(** [check_triggers] after its query *)
Definition check_trigger_rows (triggers : list TriggerInfo.t) : Result unit SchemaError.t :=
  if negb (length triggers =? 2)%nat
     || existsb (fun trigger =>
          bool_decide (TriggerInfo.event_object_table trigger = "dovecote_deliveries")) triggers
     || negb (existsb (is_row_id_trigger "dovecote_events_row_id_positive_insert" "INSERT" "insert") triggers)
     || negb (existsb (is_row_id_trigger "dovecote_events_row_id_positive_update" "UPDATE" "update") triggers)
  then Err (migration_mismatch "Dovecote row_id positivity triggers are missing")
  else Ok tt.

(** The indexes the domain tables must have: name, table, uniqueness and columns. *)
Definition expected_indexes : list (string * string * bool * list string) :=
  [("dovecote_events_tenant_source_event_id", "dovecote_events", true, ["identity_key"]);
   ("dovecote_events_tenant_row_unique", "dovecote_events", true, ["tenant_id"; "row_id"]);
   ("dovecote_deliveries_event_fk", "dovecote_deliveries", false, ["tenant_id"; "event_row_id"]);
   ("dovecote_deliveries_claimable", "dovecote_deliveries", false,
    ["tenant_id"; "state"; "available_at"; "event_row_id"]);
   ("dovecote_deliveries_expired_claims", "dovecote_deliveries", false,
    ["tenant_id"; "state"; "claim_expires_at"; "event_row_id"])].

(** The [n]th column of an index. *)
Definition index_column_matches (table : string) (unique : bool) (n : nat) (column : string)
    (i : IndexInfo.t) : bool :=
  bool_decide (IndexInfo.table_name i = table) && bool_decide (IndexInfo.column_name i = column)
  && (IndexInfo.seq_in_index i =? Z.of_nat n + 1)
  && (IndexInfo.non_unique i =? (if negb unique then 1 else 0))
  && bool_decide (IndexInfo.index_type i = "BTREE") && is_none (IndexInfo.sub_part i).

(** The rows of an index against its columns, from the [n]th on. *)
Fixpoint index_columns_match (table : string) (unique : bool) (n : nat) (columns : list string)
    (actual : list IndexInfo.t) : bool :=
  match columns, actual with
  | [], [] => true
  | column :: columns, i :: actual =>
      index_column_matches table unique n column i
      && index_columns_match table unique (S n) columns actual
  | _, _ => false
  end.

Definition check_index (indexes : list IndexInfo.t) (expected : string * string * bool * list string) :
    Result unit SchemaError.t :=
  let '(name, table, unique, columns) := expected in
  let actual := List.filter (fun i => bool_decide (IndexInfo.index_name i = name)) indexes in
  if negb (index_columns_match table unique 0 columns actual)
  then Err (migration_mismatch ("index " +:+ name +:+ " is missing or incompatible"))
  else Ok tt.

● ● ● ● ● ● ●

* WORK REQUEST
Retype exactly the line with "let actual := List.filter" and each line after it until the records end, and include no other line.

* WORKED SOLUTION
  let actual := List.filter (fun i => bool_decide (IndexInfo.index_name i = name)) indexes in
  if negb (index_columns_match table unique 0 columns actual)
  then Err (migration_mismatch ("index " +:+ name +:+ " is missing or incompatible"))
  else Ok tt.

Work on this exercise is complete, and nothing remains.